Information provided Block Start

Lemma after_hook config count m s1 s2 s' :
  is_u128 rt_RewardAmount → 0 <= count →
  total_issuance (AccountId := AccountId) (Imb := Imb) (ledger_of s1) + rt_RewardAmount
    <= u128_max →
  runtime_inv s1 → BlockReward.RewardConfig s1 = config →
  collects (provider_share config) count m (staking_of s1) →
  pallet_timestamp.OnTimestampSet timestamp s1 = (Ok tt, s2) → rtc settled s2 s' →
  count = (m - 1) mod DefaultBlocksPerEra → on_track config m s'.
Proof.
  intros Hu Hcount Hmax Hi <- Hcol Hr Hset ->.
  rewrite (handler_timestamp authorship session timestamp) in Hr.
  destruct (reward_arrives s1 s2 Hr Hu Hi Hmax) as (Hi2 & Hc2 & He2 & Hes2 & Ha2).
  destruct (settled_kept s2 s' Hset Hi2) as [Hi' He' Hc' Hacc].
  split; [done|]. split; [congruence|]. eapply collects_accrues; [done|done|].
  eapply reward_collects; try done. by apply pb_mul_le; [apply Hu].
Qed.

Lemma block_on_track config m s s' :
  0 < DefaultBlocksPerEra → is_u128 rt_RewardAmount → 1 <= m < u32_max →
  on_track config m s → chain_block (m + 1) s s' → on_track config (m + 1) s'.
Proof.
  intros Hlen Hu Hm (Hi & Hc & Hcol) [author rotation s1 s2 Hb Hne Hmax Hr Hset].
  apply bind_Ok in Hb as ([] & s0 & Hopen & (w & s0' & Hhook & [_ ->]%mret_Ok)%bind_Ok).
  destruct (open_block_kept s s0 _ _ _ Hopen Hne Hi) as [Hi0 He0 Hc0 Hacc].
  assert (runtime_step s0 s0') as Hstep.
  { eapply rt_step_staking_hook; [exact Hhook|]. rewrite He0, (collects_clock _ _ _ _ Hcol).
    change (1 + (m - 1) / DefaultBlocksPerEra < u32_max).
    pose proof (quotient_range (m - 1) DefaultBlocksPerEra ltac:(lia) Hlen). lia. }
  apply zoom_Ok in Hhook as (st & Hhook & ->).
  apply (after_hook config (m mod DefaultBlocksPerEra) (m + 1)
    (set_staking_of st s0) s2 s'); try done.
  - by apply Z.mod_pos_bound.
  - by eapply runtime_step_inv.
  - simpl. congruence.
  - eapply hook_collects; [done|done| |exact Hhook]. by eapply collects_accrues.
  - f_equal. lia.
Qed.
Definition Cli : SubstrateCli := {|
  impl_name := "MassbitChain Node";
  impl_version := SUBSTRATE_CLI_IMPL_VERSION;
  description := CARGO_PKG_DESCRIPTION;
  author := CARGO_PKG_AUTHORS;
  support_url := "https://github.com/massbitprotocol/massbitchain/issue/new";
  copyright_start_year := 2022;
  load_spec := NodeCli.load_spec embedded from_json_file;
  native_runtime_version := NodeCli.native_runtime_version
|}.
End cli.

(** ** [run] *)

Section run.
Context {SC : Type} {SR : SC → Type} {Stop Configuration Parts : Type}.
Context `{!NodeServices SC SR Stop Configuration Parts}.
(** [sc_cli::Error] as far as [sc_cli] itself raises it. *)
Context {Error : Type}.

(** The calls to [clap] and [sc_cli]; [None] for [from_args] is a command line
    that does not parse, which ends the process. *)
Inductive CliCall : Type :=
| from_args
| create_runner (sub : option NodeCli.Subcommand)
| BuildSpecCmd_run (config : Configuration)
| CheckBlockCmd_run (parts : Parts)
| KeySubcommand_run
| SignCmd_run
| VerifyCmd_run
| VanityCmd_run
| PalletCmd_run (r : NodeCli.RuntimeKind) (config : Configuration)
| MachineCmd_run (config : Configuration)
| wait_until_exit
| service (c : SC).

Definition CliRet (c : CliCall) : Type :=
  match c with
  | from_args => option (option NodeCli.Subcommand)
  | create_runner _ => result Error Configuration
  | service c => SR c
  | _ => result Error unit
  end.

(** How [run] fails. *)
Inductive CliError : Type :=
| Exited
| Cli_error (e : Error)
| Input (message : string)
| Service (e : Stop).

Abbreviation CliProg := (Prog CliRet CliError).

(** A program of the services, its errors as [sc_cli::Error::Service]. *)
Fixpoint embed {A} (p : Prog SR Stop A) : CliProg A :=
  match p with
  | Done (Ok a) => Done (Ok a)
  | Done (Err e) => Done (Err (Service e))
  | Call c k => Call (service c : CliCall) (λ x, embed (k x))
  end.

(** [call?] *)
Definition attempt {A} (p : CliProg (result Error A)) : CliProg A :=
  r ← p; Done (match r with Ok a => Ok a | Err e => Err (Cli_error e) end).

Definition parse : CliProg (option NodeCli.Subcommand) :=
  cli ← do_call from_args;
  Done (match cli with Some sub => Ok sub | None => Err Exited end).

Definition runner (sub : option NodeCli.Subcommand) : CliProg Configuration :=
  attempt (do_call (create_runner sub)).

Definition is_keiko (config : Configuration) : bool := NodeCli.is_keiko (config_spec config).

Definition run : CliProg unit :=
  sub ← parse;
  match sub with
  | Some NodeCli.BuildSpec =>
      config ← runner sub;
      attempt (do_call (BuildSpecCmd_run config))
  | Some NodeCli.CheckBlock =>
      config ← runner sub;
      if is_keiko config
      then parts ← embed (new_partial_with NodeCli.KeikoRuntime config);
           attempt (do_call (CheckBlockCmd_run parts))
      else parts ← embed (new_partial_with NodeCli.LocalRuntime config);
           attempt (do_call (CheckBlockCmd_run parts))
  | Some NodeCli.Key => attempt (do_call KeySubcommand_run)
  | Some NodeCli.Sign => attempt (do_call SignCmd_run)
  | Some NodeCli.Verify => attempt (do_call VerifyCmd_run)
  | Some NodeCli.Vanity => attempt (do_call VanityCmd_run)
  | Some (NodeCli.Benchmark cmd) =>
      config ← runner sub;
      match cmd with
      | NodeCli.Pallet =>
          if is_keiko config
          then attempt (do_call (PalletCmd_run NodeCli.KeikoRuntime config))
          else attempt (do_call (PalletCmd_run NodeCli.LocalRuntime config))
      | NodeCli.Block => Done (Err (Input "Benchmark block not supported."))
      | NodeCli.Storage => Done (Err (Input "Benchmark storage not supported."))
      | NodeCli.Overhead => Done (Err (Input "Benchmark overhead not supported."))
      | NodeCli.Machine => attempt (do_call (MachineCmd_run config))
      end
  | None =>
      config ← runner sub;
      (if is_keiko config
       then embed (start_node_with NodeCli.KeikoRuntime config)
       else embed (start_node_with NodeCli.LocalRuntime config));;
      attempt (do_call wait_until_exit)
  end.

(** node/bin/main.rs *)
Definition main : CliProg unit := run.

(** ** What a run does *)

Abbreviation CliAnswers := (list CliCall → ∀ c, CliRet c).

(** The runtime a call executes. *)
Definition runtime_of (c : CliCall) : option NodeCli.RuntimeKind :=
  match c with
  | PalletCmd_run r _ => Some r
  | service c => call_executes c
  | _ => None
  end.
Definition starts_network (c : CliCall) : bool :=
  match c with service c => call_starts_network c | _ => false end.

(** A call that the decision [o] allows: it executes the runtime of [o], and it
    starts the network only when [o] is to run a node. *)
Definition allowed (o : NodeCli.Outcome) (c : CliCall) : Prop :=
  (∀ r, runtime_of c = Some r → NodeCli.executes o = Some r) ∧
  (starts_network c = true → ∃ r, o = NodeCli.NodeWith r).

(** The answers as the services see them after the calls [trace]. *)
Definition service_answers (answer : CliAnswers) (trace : list CliCall) :
    list SC → ∀ c, SR c :=
  λ l c, answer (trace ++ (service <$> l)) (service c).

(** Running an embedded program. *)
Lemma run_embed {A} (answer : CliAnswers) trace (p : Prog SR Stop A) l :
  run_prog answer (trace ++ (service <$> l)) (embed p) =
  let '(l', r) := run_prog (service_answers answer trace) l p in
  (trace ++ (service <$> l'), match r with Ok a => Ok a | Err e => Err (Service e) end).
Proof.
  revert l. induction p as [[a|e]|c k IH]; intros l; [done|done|]. simpl.
  change [service c] with (service <$> [c] : list CliCall).
  rewrite <-app_assoc, <-fmap_app. apply IH.
Qed.

Lemma emits_embed {A} I (p : Prog SR Stop A) (J : CliCall → Prop) :
  emits I p → (∀ c, I c → J (service c)) → emits J (embed p).
Proof.
  intros Hp HIJ answer trace. pose proof (run_embed answer trace p []) as Hr.
  rewrite app_nil_r in Hr. rewrite Hr.
  destruct (Hp (service_answers answer trace) []) as (l & Htr & Hl).
  destruct (run_prog _ [] p) as [l' r]. simpl in *. subst l'.
  exists (service <$> l). split; [done|]. apply Forall_fmap.
  by eapply Forall_impl; [exact Hl|].
Qed.

Lemma emits_attempt {A} (I : CliCall → Prop) (p : CliProg (result Error A)) :
  emits I p → emits I (attempt p).
Proof. intros Hp. apply emits_bind; [done|]. intros a. apply emits_done. Qed.

Lemma emits_attempt_call (I : CliCall → Prop) (c : CliCall) (p : CliProg (result Error unit)) :
  (∀ answer trace, (run_prog answer trace p).1 = trace ++ [c]) → I c → emits I (attempt p).
Proof.
  intros Hp Hc. apply emits_attempt. intros answer trace. exists [c].
  by split; [|constructor].
Qed.

Context `{!NodeServicesLaws}.

(** A runner was created: what is left of [run]. *)
Definition rest (sub : option NodeCli.Subcommand) (config : Configuration) : CliProg unit :=
  match sub with
  | Some NodeCli.BuildSpec => attempt (do_call (BuildSpecCmd_run config))
  | Some NodeCli.CheckBlock =>
      parts ← embed (new_partial_with
        (if is_keiko config then NodeCli.KeikoRuntime else NodeCli.LocalRuntime) config);
      attempt (do_call (CheckBlockCmd_run parts))
  | Some (NodeCli.Benchmark NodeCli.Pallet) =>
      attempt (do_call (PalletCmd_run
        (if is_keiko config then NodeCli.KeikoRuntime else NodeCli.LocalRuntime) config))
  | Some (NodeCli.Benchmark NodeCli.Block) => Done (Err (Input "Benchmark block not supported."))
  | Some (NodeCli.Benchmark NodeCli.Storage) =>
      Done (Err (Input "Benchmark storage not supported."))
  | Some (NodeCli.Benchmark NodeCli.Overhead) =>
      Done (Err (Input "Benchmark overhead not supported."))
  | Some (NodeCli.Benchmark NodeCli.Machine) => attempt (do_call (MachineCmd_run config))
  | Some NodeCli.Key => attempt (do_call KeySubcommand_run)
  | Some NodeCli.Sign => attempt (do_call SignCmd_run)
  | Some NodeCli.Verify => attempt (do_call VerifyCmd_run)
  | Some NodeCli.Vanity => attempt (do_call VanityCmd_run)
  | None =>
      embed (start_node_with
        (if is_keiko config then NodeCli.KeikoRuntime else NodeCli.LocalRuntime) config);;
      attempt (do_call wait_until_exit)
  end.

Definition needs_runner (sub : option NodeCli.Subcommand) : bool :=
  match sub with
  | Some (NodeCli.Key | NodeCli.Sign | NodeCli.Verify | NodeCli.Vanity) => false
  | _ => true
  end.

Lemma rest_allowed sub config :
  emits (allowed (NodeCli.run sub (config_spec config))) (rest sub config).
Proof.
  set (r := if is_keiko config then NodeCli.KeikoRuntime else NodeCli.LocalRuntime).
  assert (∀ o c, runtime_of c = None → starts_network c = false → allowed o c) as Hplain.
  { intros o c Hr Hn. split; [rewrite Hr|rewrite Hn]; done. }
  assert (∀ o, o = NodeCli.NodeWith r →
    emits (allowed o) (rest None config)) as Hnode.
  { intros o ->. apply emits_bind.
    - eapply emits_embed; [apply start_node_emits|]. intros c Hc.
      split; simpl; [|by exists r]. intros r' Hr'. by rewrite (Hc r' Hr').
    - intros _. apply (emits_attempt_call _ wait_until_exit); [done|by apply Hplain]. }
  assert (∀ o, o = NodeCli.CommandWith r →
    emits (allowed o) (rest (Some NodeCli.CheckBlock) config)) as Hcheck.
  { intros o ->. apply emits_bind.
    - eapply emits_embed; [apply new_partial_emits|]. intros c [Hc Hn].
      split; simpl; [|by rewrite Hn]. intros r' Hr'. by rewrite (Hc r' Hr').
    - intros parts. apply (emits_attempt_call _ (CheckBlockCmd_run parts));
        [done|by apply Hplain]. }
  assert (∀ o, o = NodeCli.CommandWith r →
    emits (allowed o) (rest (Some (NodeCli.Benchmark NodeCli.Pallet)) config)) as Hpallet.
  { intros o ->. apply (emits_attempt_call _ (PalletCmd_run r config)); [done|].
    by split; simpl; [intros ? [= <-]|]. }
  destruct sub as [[| | | | | |[]]|]; simpl;
    try (eapply emits_attempt_call; [done|by apply Hplain]); try apply emits_done.
  - apply Hcheck. unfold r, is_keiko. by destruct (NodeCli.is_keiko _).
  - apply Hpallet. unfold r, is_keiko. by destruct (NodeCli.is_keiko _).
  - apply Hnode. unfold r, is_keiko. by destruct (NodeCli.is_keiko _).
Qed.

(** [run] parses the command line, and goes on when that succeeds. *)
Lemma run_main (answer : CliAnswers) :
  run_prog answer [] main =
  match answer [] from_args with
  | None => ([from_args], Err Exited)
  | Some sub =>
      if needs_runner sub then
        match answer [from_args] (create_runner sub) with
        | Ok config => run_prog answer [from_args; create_runner sub] (rest sub config)
        | Err e => ([from_args; create_runner sub], Err (Cli_error e))
        end
      else run_prog answer [] main
  end.
Proof.
  unfold main, run, parse. rewrite !run_prog_bind. simpl.
  destruct (answer [] from_args) as [sub|]; [|done].
  destruct sub as [[| | | | | |[]]|]; simpl; try done;
    destruct (answer [from_args] _) as [config|e]; try done;
    simpl; by destruct (is_keiko config).
Qed.

(** The subcommands on keys and signatures: the call they make, with its answer. *)
Definition tool (answer : CliAnswers) (sub : option NodeCli.Subcommand) :
    option (CliCall * result Error unit) :=
  match sub with
  | Some NodeCli.Key => Some (KeySubcommand_run, answer [from_args] KeySubcommand_run)
  | Some NodeCli.Sign => Some (SignCmd_run, answer [from_args] SignCmd_run)
  | Some NodeCli.Verify => Some (VerifyCmd_run, answer [from_args] VerifyCmd_run)
  | Some NodeCli.Vanity => Some (VanityCmd_run, answer [from_args] VanityCmd_run)
  | _ => None
  end.

Definition lift_error {A} (r : result Error A) : result CliError A :=
  match r with Ok a => Ok a | Err e => Err (Cli_error e) end.

Lemma run_tool (answer : CliAnswers) sub c r :
  answer [] from_args = Some sub → tool answer sub = Some (c, r) →
  run_prog answer [] main = ([from_args; c], lift_error r).
Proof.
  intros Hsub Htool. unfold main, run, parse. rewrite !run_prog_bind. simpl. rewrite Hsub.
  destruct sub as [[| | | | | |]|]; try done; simpl in *; injection Htool as <- <-; reflexivity.
Qed.

Lemma tool_needs_no_runner (answer : CliAnswers) sub :
  needs_runner sub = match tool answer sub with Some _ => false | None => true end.
Proof. by destruct sub as [[]|]. Qed.
(** * Pulse generator for the 68HC11 (pulse.c)

    A shallow embedding of [pulse.c]: the cycle table, the OC4 output
    compare interrupt handler and the driver loop of [main], followed by
    the timing, cursor, ordering and termination properties of the
    program.

    Conventions.
    - [unsigned short] and [unsigned char] values are integers of [Z] with
      the wrap-around written out ([ushort], [uchar]).
    - The pointer [cycle_next] is the element offset from [&cycle_table[0]];
      reading through it outside the table is undefined behaviour and makes
      the computation fail ([None]).
    - Every store to a global, every access to [_io_ports] and every call
      of a service of the board support library appends an [event] to the
      [trace] of the state, in program order.
    - The register numbers and bit masks of <sys/ports.h> are not part of
      the program text: they are variables of the section [Program]. *)

From Stdlib Require Import ZArith List Bool Lia Ascii String.
Import ListNotations.
Local Open Scope Z_scope.

(** ** Integer types of the target *)

Definition ushort (n : Z) : Z := n mod 65536.
Definition uchar (n : Z) : Z := n mod 256.
(** * decorana: the Python wrapper around the DECORANA program

    A shallow embedding of [decorana.py]: the label abbreviation
    [__make_cepnames], the CEP writer [__write_cep], the compiler driver
    [__compile_fortran] and the entry point [decorana], over an explicit
    model of the host (current directory, files, external processes).

    Python [str] values are modelled as [string], one [ascii] per code
    point below 256; Python [int] values as [Z]. *)

From Stdlib Require Import ZArith Ascii String List Lia.
From stdpp Require Import base tactics option list strings gmap pretty.

Local Open Scope Z_scope.

(** ** Python strings *)

Module PyStr.

Definition nl : string := String "010"%char EmptyString.

(** [s[0:n]] for [0 <= n]: the first [n] characters, fewer when [s] is shorter. *)
Fixpoint take (n : nat) (s : string) : string :=
  match n, s with
  | S n', String c s' => String c (take n' s')
  | _, _ => EmptyString
  end.

(** [s[n:]] for [0 <= n]. *)
Fixpoint drop (n : nat) (s : string) : string :=
  match n, s with
  | S n', String _ s' => drop n' s'
  | _, _ => s
  end.

(** [s[a:b]] for [0 <= a] and [0 <= b]. *)
Definition slice (a b : nat) (s : string) : string := take (b - a) (drop a s).

Definition repeat_char (c : ascii) (n : nat) : string :=
  Nat.iter n (String c) EmptyString.

(** [s.ljust(w)]: padded with spaces on the right, never truncated. *)
Definition ljust (w : nat) (s : string) : string :=
  s +:+ repeat_char " " (w - String.length s).

(** Right-justified in a field of [w] characters, as [%wd] does. *)
Definition rjust (w : nat) (s : string) : string :=
  repeat_char " " (w - String.length s) +:+ s.
(** * The lightbox of the photo gallery: navigation, filmstrip and layout

    A shallow embedding of [SharedModal] (the viewer component), of the
    page-load builder [getStaticProps] and of [shuffleArray], followed by
    the properties of the specification that concern them.

    - JavaScript numbers that go through division and [Math.round] are
      IEEE 754 binary64 values ([spec_float] at precision 53); identifiers
      and array positions, which the code only compares and increments,
      are integers ([Z]).
    - The component state ([useState]) is an explicit record passed from
      one event to the next; the callbacks received as props
      ([changePhotoId], [closeModal]) are recorded as a trace of calls.
    - [Math.random] is an oracle handed to [shuffleArray]. *)

From Stdlib Require Import ZArith Lia Bool Ascii String.
From Stdlib Require Import SpecFloat.
From stdpp Require Import base tactics option list numbers strings.

Local Open Scope Z_scope.

(** ** JavaScript numbers *)

Module JS.

Definition number := spec_float.

Definition prec : Z := 53.
Definition emax : Z := 1024.

Definition NaN : number := S754_nan.

(** The number denoted by an integer literal or held by an integer
    attribute; rounded to nearest even beyond 2^53. *)
Definition of_Z (z : Z) : number := binary_normalize prec emax z 0 false.

Definition sub (a b : number) : number := SFsub prec emax a b.
Definition mul (a b : number) : number := SFmul prec emax a b.
Definition div (a b : number) : number := SFdiv prec emax a b.

(** [a > b]; false as soon as one side is NaN. *)
Definition gt (a b : number) : bool := SFltb b a.

(** [Math.min(a, b)]: NaN if either is NaN, and -0 is below +0. *)
Definition Math_min (a b : number) : number :=
  match SFcompare a b with
  | None => NaN
  | Some Lt => a
  | Some Gt => b
  | Some Eq => match a with S754_zero true => a | _ => b end
  end.

(** The signed mantissa of a finite number: its value is
    [signed s m * 2^e]. *)
Definition signed (s : bool) (m : positive) : Z :=
  if s then Z.neg m else Z.pos m.

(** [floor (v / 2^k + 1/2)] for [k > 0], in exact integer arithmetic. *)
Definition round_half_up (v k : Z) : Z := Z.shiftr (v + 2 ^ (k - 1)) k.

(** [Math.round(x)]: the integer closest to [x], the one towards
    +infinity when two are equally close; NaN, the infinities and the
    zeros are returned as they are, and a negative [x] that rounds to
    zero gives -0. *)
Definition Math_round (x : number) : number :=
  match x with
  | S754_finite s m e =>
      if 0 <=? e then x
      else binary_normalize prec emax (round_half_up (signed s m) (- e)) 0 s
  | _ => x
  end.

Definition is_digit (c : ascii) : bool :=
  let n := Z.of_nat (nat_of_ascii c) in (48 <=? n) && (n <=? 57).

Fixpoint digits_value (acc : Z) (s : string) : option Z :=
  match s with
  | EmptyString => Some acc
  | String c s' =>
      if is_digit c
      then digits_value (10 * acc + (Z.of_nat (nat_of_ascii c) - 48)) s'
      else None
  end.

(** [Number(s)] on the strings the gallery stores in [width] and
    [height]: a string of decimal digits is the number it spells, the
    empty string is +0. Any other string is answered NaN here: signs,
    fractions, exponents and surrounding blanks of the full numeric
    string grammar are left out, and the statements below that depend
    on [Number] assume decimal dimensions. *)
Definition Number (s : string) : number :=
  match digits_value 0 s with
  | Some n => of_Z n
  | None => NaN
  end.


(** The integer a number is, when it is one. *)
Definition integer_value (x : number) : option Z :=
  match x with
  | S754_zero _ => Some 0
  | S754_finite s m e =>
      if 0 <=? e then Some (signed s m * 2 ^ e)
      else if Z.pos m mod 2 ^ (- e) =? 0 then Some (signed s m / 2 ^ (- e))
      else None
  | _ => None
  end.



End JS.

(** ** utils/types.ts: [ImageProps] and [SharedModalProps] *)

Record ImageProps := {
  id : Z;
  height : string;
  width : string;
  public_id : string;
  format : string;
  blurDataUrl : option string;
  navigationId : Z;
}.

(** The two callbacks of [SharedModalProps]; a handler's effect is the
    list of calls it makes, in order. *)
Inductive Call :=
  | changePhotoId (newVal : Z)
  | closeModal.

Record SharedModalProps := {
  index : Z;
  images : option (list ImageProps);
  currentPhoto : option ImageProps;
  navigation : bool;
  direction : option Z;
}.

(** ** SharedModal: state *)

Module Dimensions.
Record t := mk { width : JS.number; height : JS.number }.
End Dimensions.

(** [window.innerWidth] and [window.innerHeight]: integer pixel counts. *)
Record Window := { innerWidth : Z; innerHeight : Z }.

(** The two [useState] cells of the component. *)
Record State := {
  loaded : bool;
  dimensions : Dimensions.t;
}.

(** [useState(false)] and [useState({ width: 1280, height: 853 })]. *)
Definition initialState : State :=
  {| loaded := false;
     dimensions := Dimensions.mk (JS.of_Z 1280) (JS.of_Z 853) |}.

Definition setLoaded (v : bool) (s : State) : State :=
  {| loaded := v; dimensions := dimensions s |}.

Definition setDimensions (d : Dimensions.t) (s : State) : State :=
  {| loaded := loaded s; dimensions := d |}.

(** ** SharedModal: layout *)

Definition calculateDimensions
    (currentImage : ImageProps) (window : Window) (s : State) : State :=
  let maxWidth :=
    JS.Math_min (JS.of_Z 1280) (JS.sub (JS.of_Z (innerWidth window)) (JS.of_Z 100)) in
  let maxHeight := JS.sub (JS.of_Z (innerHeight window)) (JS.of_Z 100) in
  let imageWidth := JS.Number (width currentImage) in
  let imageHeight := JS.Number (height currentImage) in
  let ratio := JS.div imageWidth imageHeight in
  let '(width, height) :=
    if JS.gt ratio (JS.of_Z 1) then
      (* Landscape *)
      let width := JS.Math_min maxWidth imageWidth in
      (width, JS.div width ratio)
    else
      (* Portrait *)
      let height := JS.Math_min maxHeight imageHeight in
      (JS.mul height ratio, height) in
  setDimensions (Dimensions.mk (JS.Math_round width) (JS.Math_round height)) s.
(** * Generic list lemmas *)

Lemma Forall_snoc {A} (P : A -> Prop) l x : Forall P l -> P x -> Forall P (l ++ [x]).
Proof. intros. apply Forall_app. by repeat constructor. Qed.

Lemma Zlen_snoc {A} (l : list A) x : Zlen (l ++ [x]) = Zlen l + 1.
Proof. rewrite length_app. simpl. lia. Qed.

Lemma removelast_Forall {A} (P : A -> Prop) (l : list A) : Forall P l -> Forall P (removelast l).
Proof.
  induction 1 as [|x l Hx Hl IH]; simpl; [constructor|].
  destruct l; [constructor|]. by constructor.
Qed.

Lemma removelast_length_le {A} (l : list A) : (length (removelast l) <= length l)%nat.
Proof. induction l as [|x [|y l] IH]; simpl in *; lia. Qed.

#[export] Hint Resolve c_str_nonzero c_str_Forall Forall_snoc removelast_Forall : bytes.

Information provided Block End

--- Requirement ---
What lines above hold the word "induction"? Pull each one out.

--- Answer section ---
  revert l. induction p as [[a|e]|c k IH]; intros l; [done|done|]. simpl.
  induction 1 as [|x l Hx Hl IH]; simpl; [constructor|].
Proof. induction l as [|x [|y l] IH]; simpl in *; lia. Qed.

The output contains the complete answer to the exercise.